The findings come after Germany's Bayer in November temporarily suspended global marketing of Trasylol after preliminary results from a Canadian study linked its use to higher risk of kidney damage and death.
The drug, approved in 1993 and known generically as aprotinin, is designed to prevent blood loss in patients with an increased risk for blood loss during heart bypass surgery.
In their study of nearly 10,000 patients who had heart surgery between 2000 and 2007, the British team looked at whether Trasylol was associated with kidney damage -- one of the main problems with the treatment.
KIDNEY LINK
They found no significant link between the drug and post-operative kidney problems in the more than 5,000 patients who had on-pump surgery, regardless of whether they were on ACE inhibitors.
But in the nearly 850 patients taking the widely used blood-pressure medication who had the other type of heart surgery, Trasylol was associated with a greater than two-fold increase in kidney damage risk.
The researchers do not know exactly why but ACE inhibitors have a known impact on kidney function and Trasylol could somehow be aggravating this effect, Zacharowski said.
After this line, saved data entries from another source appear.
(* ===== verification/Json.v ===== *)
(** Canonical JSON text.

    [json.dumps(x, sort_keys=True, separators=(",", ":"), allow_nan=False)] as a
    printer of [value]s, and [json.loads] as the control plane calls it (duplicate
    keys and the constants NaN and Infinity are refused) as a recursive-descent
    parser. Text is a list of characters; the model's text has the code points of
    Latin-1, so a document whose strings go beyond it has the separate outcome
    [JUnrepresentable]. [float.__repr__] and [float()] on a literal are the
    operations of the class [FloatText]; [FloatTextLaws] is what Python documents
    of them. The proofs are in JsonProps.v. *)

From S2P Require Import Prelude PyValue.

Abbreviation text := (list ascii).

Definition chars : string -> text := String.list_ascii_of_string.
Definition str : text -> string := String.string_of_list_ascii.
Definition code (c : ascii) : nat := nat_of_ascii c.

(** [JValueError] is [ValueError] and its subclasses [JSONDecodeError] and
    [UnicodeDecodeError]; [JFuel] is the model's own outcome for exhausted fuel,
    which [loads_terminates] excludes. *)
Inductive json_error := JValueError | JUnrepresentable | JFuel.

#[global] Instance json_error_eq_dec : EqDecision json_error.
Proof. solve_decision. Defined.

Abbreviation json_result := (result json_error).

(** ** Sorting by key *)

(** [sorted(d.items())] for text keys: a stable insertion sort. *)
Fixpoint insert_item {A} (k : string) (v : A) (d : list (string * A)) : list (string * A) :=
  match d with
  | [] => [(k, v)]
  | (k', v') :: d' =>
      if string_leb k k' then (k, v) :: d else (k', v') :: insert_item k v d'
  end.

Fixpoint sort_items {A} (d : list (string * A)) : list (string * A) :=
  match d with
  | [] => []
  | (k, v) :: d' => insert_item k v (sort_items d')
  end.

(** The dictionary with its keys sorted at every level. *)
Fixpoint canon (v : value) : value :=
  match v with
  | VList l => VList (map canon l)
  | VDict d => VDict (sort_items (map (fun kv => (kv.1, canon kv.2)) d))
  | _ => v
  end.

(** ** Printing *)

Definition c_quote : ascii := "034"%char.
Definition c_backslash : ascii := "092"%char.

Definition hex_digit (n : nat) : ascii :=
  ascii_of_nat (if (n <? 10)%nat then 48 + n else 87 + n).

(** [ensure_ascii]: everything outside the printable ASCII characters is escaped. *)
Definition escape_char (c : ascii) : text :=
  if bool_decide (c = c_quote) then [c_backslash; c_quote]
  else if bool_decide (c = c_backslash) then [c_backslash; c_backslash]
  else match code c with
       | 8%nat => [c_backslash; "b"%char]
       | 9%nat => [c_backslash; "t"%char]
       | 10%nat => [c_backslash; "n"%char]
       | 12%nat => [c_backslash; "f"%char]
       | 13%nat => [c_backslash; "r"%char]
       | n =>
           if ((32 <=? n) && (n <=? 126))%nat then [c]
           else [c_backslash; "u"%char; "0"%char; "0"%char;
                 hex_digit (n / 16); hex_digit (n mod 16)]
       end.

Definition quote (s : string) : text :=
  c_quote :: flat_map escape_char (chars s) ++ [c_quote].

Fixpoint join (l : list text) : text :=
  match l with
  | [] => []
  | [t] => t
  | t :: l' => t ++ ","%char :: join l'
  end.

(** CPython refuses to print or read an [int] of more than 4300 digits. *)
Definition max_str_digits : nat := 4300.

Definition printable_int (z : Z) : bool :=
  (String.length (str_Z (Z.abs z)) <=? max_str_digits)%nat.

(** What [dumps] accepts: finite floats and integers of a printable size. *)
Fixpoint encodable (v : value) : bool :=
  match v with
  | VInt z => printable_int z
  | VFloat f => Float.is_finite f
  | VList l => forallb encodable l
  | VDict d => forallb (fun kv => encodable kv.2) d
  | _ => true
  end.

(** [float.__repr__] and [float(literal)]. *)
Class FloatText := {
  float_repr : float -> string;
  parse_float : string -> float
}.

Section dumps.
  Context `{FloatText}.

Fixpoint print (v : value) : text :=
  match v with
  | VNone => chars "null"
  | VBool b => chars (if b then "true" else "false")
  | VInt z => chars (str_Z z)
  | VFloat f => chars (float_repr f)
  | VStr s => quote s
  | VList l => "["%char :: join (map print l) ++ ["]"%char]
  | VDict d =>
      "{"%char ::
      join (map (fun kt => quote kt.1 ++ ":"%char :: kt.2)
              (sort_items (map (fun kv => (kv.1, print kv.2)) d))) ++ ["}"%char]
  end.

Definition dumps (v : value) : json_result text :=
  if encodable v then Ok (print v) else Err JValueError.
End dumps.

(** ** Reading *)

Definition is_ws (c : ascii) : bool :=
  match code c with 32%nat | 9%nat | 10%nat | 13%nat => true | _ => false end.

Fixpoint skip_ws (s : text) : text :=
  match s with
  | c :: s' => if is_ws c then skip_ws s' else s
  | [] => []
  end.

Definition is_digit (c : ascii) : bool :=
  ((48 <=? code c) && (code c <=? 57))%nat.

Fixpoint span_digits (s : text) : text * text :=
  match s with
  | c :: s' =>
      if is_digit c then let '(ds, r) := span_digits s' in (c :: ds, r) else ([], s)
  | [] => ([], [])
  end.

Definition digits_Z (ds : text) : Z :=
  fold_left (fun acc c => acc * 10 + (Z.of_nat (code c) - 48)) ds 0.

(** The literal that [NUMBER_RE] matches at the start of the text: an optional
    minus, [0] or digits not starting with [0], then optionally a point with
    digits, then optionally an exponent with digits. *)
Record number := Number {
  n_neg : bool; n_int : text; n_frac : text; n_exp : text; n_rest : text
}.

Definition scan_sign (s : text) : bool * text :=
  match s with
  | c :: s' => if bool_decide (c = "-"%char) then (true, s') else (false, s)
  | [] => (false, [])
  end.

Definition scan_int (s : text) : option (text * text) :=
  match s with
  | c :: s' =>
      if bool_decide (c = "0"%char) then Some ([c], s')
      else if is_digit c then Some (span_digits s) else None
  | [] => None
  end.

Definition scan_frac (s : text) : text * text :=
  match s with
  | c :: s' =>
      if bool_decide (c = "."%char) then
        match span_digits s' with
        | ([], _) => ([], s)
        | (ds, r) => (c :: ds, r)
        end
      else ([], s)
  | [] => ([], [])
  end.

Definition scan_exp_sign (s : text) : text * text :=
  match s with
  | c :: s' =>
      if bool_decide (c = "-"%char) || bool_decide (c = "+"%char) then ([c], s') else ([], s)
  | [] => ([], [])
  end.

Definition scan_exp (s : text) : text * text :=
  match s with
  | c :: s' =>
      if bool_decide (c = "e"%char) || bool_decide (c = "E"%char) then
        let '(sg, s1) := scan_exp_sign s' in
        match span_digits s1 with
        | ([], _) => ([], s)
        | (ds, r) => (c :: sg ++ ds, r)
        end
      else ([], s)
  | [] => ([], [])
  end.

Definition scan_number (s : text) : option number :=
  let '(neg, s1) := scan_sign s in
  '(ds, s2) ← scan_int s1;
  let '(frac, s3) := scan_frac s2 in
  let '(exp, s4) := scan_exp s3 in
  Some (Number neg ds frac exp s4).

Definition hex_value (c : ascii) : option nat :=
  let n := code c in
  if ((48 <=? n) && (n <=? 57))%nat then Some (n - 48)%nat
  else if ((97 <=? n) && (n <=? 102))%nat then Some (n - 87)%nat
  else if ((65 <=? n) && (n <=? 70))%nat then Some (n - 55)%nat
  else None.

Definition hex4 (a b c d : ascii) : option nat :=
  x ← hex_value a; y ← hex_value b; z ← hex_value c; w ← hex_value d;
  Some (((x * 16 + y) * 16 + z) * 16 + w)%nat.

(** The simple escapes of [BACKSLASH]. *)
Definition unescape (c : ascii) : option ascii :=
  if bool_decide (c = c_quote) then Some c
  else if bool_decide (c = c_backslash) then Some c
  else if bool_decide (c = "/"%char) then Some c
  else if bool_decide (c = "b"%char) then Some "008"%char
  else if bool_decide (c = "f"%char) then Some "012"%char
  else if bool_decide (c = "n"%char) then Some "010"%char
  else if bool_decide (c = "r"%char) then Some "013"%char
  else if bool_decide (c = "t"%char) then Some "009"%char
  else None.

Definition prepend (c : ascii) (r : json_result (text * text)) : json_result (text * text) :=
  '(t, s) ← r; Ok (c :: t, s).

(** [scanstring] after the opening quote (strict: no raw control characters). *)
Fixpoint scan_string (s : text) : json_result (text * text) :=
  match s with
  | [] => Err JValueError
  | c :: s1 =>
      if bool_decide (c = c_quote) then Ok ([], s1)
      else if bool_decide (c = c_backslash) then
        match s1 with
        | [] => Err JValueError
        | e :: s2 =>
            if bool_decide (e = "u"%char) then
              match s2 with
              | h1 :: h2 :: h3 :: h4 :: s3 =>
                  match hex4 h1 h2 h3 h4 with
                  | None => Err JValueError
                  | Some n =>
                      if (n <? 256)%nat then prepend (ascii_of_nat n) (scan_string s3)
                      else Err JUnrepresentable
                  end
              | _ => Err JValueError
              end
            else match unescape e with
                 | Some x => prepend x (scan_string s2)
                 | None => Err JValueError
                 end
        end
      else if (code c <? 32)%nat then Err JValueError
      else prepend c (scan_string s1)
  end.

(** [_unique_json_object]: the object hook that refuses a repeated key. *)
Definition add_unique_pair (acc : list (string * value)) (kv : string * value)
    : json_result (list (string * value)) :=
  if bool_decide (kv.1 ∈ dkeys acc) then Err JValueError else Ok (acc ++ [kv]).

Definition unique_json_object (pairs : list (string * value)) : json_result (list (string * value)) :=
  fold_res add_unique_pair [] pairs.

(** [s[idx:].startswith(w)], giving what follows. *)
Fixpoint drop_prefix (w s : text) : option text :=
  match w, s with
  | [], _ => Some s
  | a :: w', b :: s' => if bool_decide (a = b) then drop_prefix w' s' else None
  | _ :: _, [] => None
  end.

Section loads.
  Context `{FloatText}.

Definition number_value (n : number) : json_result value :=
  match n_frac n, n_exp n with
  | [], [] =>
      if (max_str_digits <? length (n_int n))%nat then Err JValueError
      else Ok (VInt (if n_neg n then - digits_Z (n_int n) else digits_Z (n_int n)))
  | _, _ =>
      Ok (VFloat (parse_float (str
        ((if n_neg n then ["-"%char] else []) ++ n_int n ++ n_frac n ++ n_exp n))))
  end.

(** The literals and numbers of [scan_once]; NaN and the infinities end in the
    [ValueError] of [_reject_json_constant]. *)
Definition parse_scalar (s : text) : json_result (value * text) :=
  match drop_prefix (chars "null") s with
  | Some r => Ok (VNone, r)
  | None =>
  match drop_prefix (chars "true") s with
  | Some r => Ok (VBool true, r)
  | None =>
  match drop_prefix (chars "false") s with
  | Some r => Ok (VBool false, r)
  | None =>
  match scan_number s with
  | Some n => v ← number_value n; Ok (v, n_rest n)
  | None => Err JValueError
  end end end end.

Fixpoint parse_value (fuel : nat) (s : text) {struct fuel} : json_result (value * text) :=
  match fuel with
  | O => Err JFuel
  | S n =>
      match s with
      | [] => Err JValueError
      | c :: s1 =>
          if bool_decide (c = c_quote) then
            '(t, r) ← scan_string s1; Ok (VStr (str t), r)
          else if bool_decide (c = "{"%char) then
            match drop_prefix ["}"%char] (skip_ws s1) with
            | Some r => Ok (VDict [], r)
            | None =>
                '(pairs, r) ← parse_members n (skip_ws s1);
                d ← unique_json_object pairs;
                Ok (VDict d, r)
            end
          else if bool_decide (c = "["%char) then
            match drop_prefix ["]"%char] (skip_ws s1) with
            | Some r => Ok (VList [], r)
            | None => '(l, r) ← parse_elements n (skip_ws s1); Ok (VList l, r)
            end
          else parse_scalar s
      end
  end
with parse_elements (fuel : nat) (s : text) {struct fuel} : json_result (list value * text) :=
  match fuel with
  | O => Err JFuel
  | S n =>
      '(v, r) ← parse_value n s;
      match skip_ws r with
      | c :: r1 =>
          if bool_decide (c = "]"%char) then Ok ([v], r1)
          else if bool_decide (c = ","%char) then
            '(l, r2) ← parse_elements n (skip_ws r1); Ok (v :: l, r2)
          else Err JValueError
      | [] => Err JValueError
      end
  end
with parse_members (fuel : nat) (s : text) {struct fuel}
    : json_result (list (string * value) * text) :=
  match fuel with
  | O => Err JFuel
  | S n =>
      match s with
      | q :: s1 =>
          if bool_decide (q = c_quote) then
            '(k, r) ← scan_string s1;
            match drop_prefix [":"%char] (skip_ws r) with
            | None => Err JValueError
            | Some r1 =>
                '(v, r2) ← parse_value n (skip_ws r1);
                match skip_ws r2 with
                | c :: r3 =>
                    if bool_decide (c = "}"%char) then Ok ([(str k, v)], r3)
                    else if bool_decide (c = ","%char) then
                      '(l, r4) ← parse_members n (skip_ws r3); Ok ((str k, v) :: l, r4)
                    else Err JValueError
                | [] => Err JValueError
                end
            end
          else Err JValueError
      | [] => Err JValueError
      end
  end.

(** [json.loads(text, parse_constant=..., object_pairs_hook=...)] *)
Definition loads (t : text) : json_result value :=
  let s := skip_ws t in
  '(v, r) ← parse_value (2 * length s + 1) s;
  match skip_ws r with [] => Ok v | _ :: _ => Err JValueError end.
End loads.

(** [bytes.decode()]: UTF-8. A lead byte above [0xC3] starts either text beyond
    Latin-1 or invalid UTF-8; the model has no value for the former. *)
Fixpoint utf8_decode (b : text) : json_result text :=
  match b with
  | [] => Ok []
  | c :: b1 =>
      let n := code c in
      if (n <? 128)%nat then t ← utf8_decode b1; Ok (c :: t)
      else if ((194 <=? n) && (n <=? 195))%nat then
        match b1 with
        | c2 :: b2 =>
            if ((128 <=? code c2) && (code c2 <=? 191))%nat then
              t ← utf8_decode b2; Ok (ascii_of_nat ((n - 192) * 64 + (code c2 - 128)) :: t)
            else Err JValueError
        | [] => Err JValueError
        end
      else if ((196 <=? n) && (n <=? 244))%nat then Err JUnrepresentable
      else Err JValueError
  end.

(** ** What Python documents of float texts *)

(** The whole text is one number with a fraction or an exponent. *)
Definition is_float_literal (t : text) : bool :=
  match scan_number t with
  | Some n =>
      match n_rest n, n_frac n, n_exp n with
      | [], _ :: _, _ | [], _, _ :: _ => true
      | _, _, _ => false
      end
  | None => false
  end.

(** The [repr] of a finite float is a float literal that reads back as it. *)
Class FloatTextLaws `{FloatText} : Prop := {
  float_repr_literal f :
    Float.is_finite f = true -> is_float_literal (chars (float_repr f)) = true;
  parse_float_repr f :
    Float.is_finite f = true -> parse_float (float_repr f) = f
}.

(** An instance for evaluation: mantissa and exponent in decimal, which is an
    injective text of the right shape. *)
Module DecimalFloat.
Definition mantissa_text (s : bool) (m : string) : string :=
  (if s then "-" else "") +:+ m +:+ ".0".

Definition repr (f : float) : string :=
  match f with
  | S754_zero s => mantissa_text s "0"
  | S754_finite s m e => mantissa_text s (pretty m) +:+ "e" +:+ str_Z e
  | S754_infinity _ | S754_nan => "nan"
  end.

Definition parse (t : string) : float :=
  match scan_number (chars t) with
  | Some n =>
      match digits_Z (n_int n) with
      | Z.pos m =>
          S754_finite (n_neg n) m
            match n_exp n with
            | _ :: "-"%char :: ds => - digits_Z ds
            | _ :: ds => digits_Z ds
            | [] => 0
            end
      | _ => S754_zero (n_neg n)
      end
  | None => S754_nan
  end.

#[export] Instance ops : FloatText := {| float_repr := repr; parse_float := parse |}.
End DecimalFloat.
The findings are important because the drug works but has been restricted in the United States and Europe following the the Canadian study, Derek Hausenloy, a researcher at the Hatter Cardiovascular Institute in London, wrote in a commentary.
But this means some patients at highest risk of bleeding may not be receiving the best possible treatment, and the new study offers evidence the drug may be safe for some people, he and his colleagues wrote in the Lancet.
"(The researchers) provide reassuring evidence that aprotinin use does not worsen postoperative (kidney) function in this group of patients," they wrote. (Reporting by Michael Kahn, Editing by Maggie Fox and Sue Thomas)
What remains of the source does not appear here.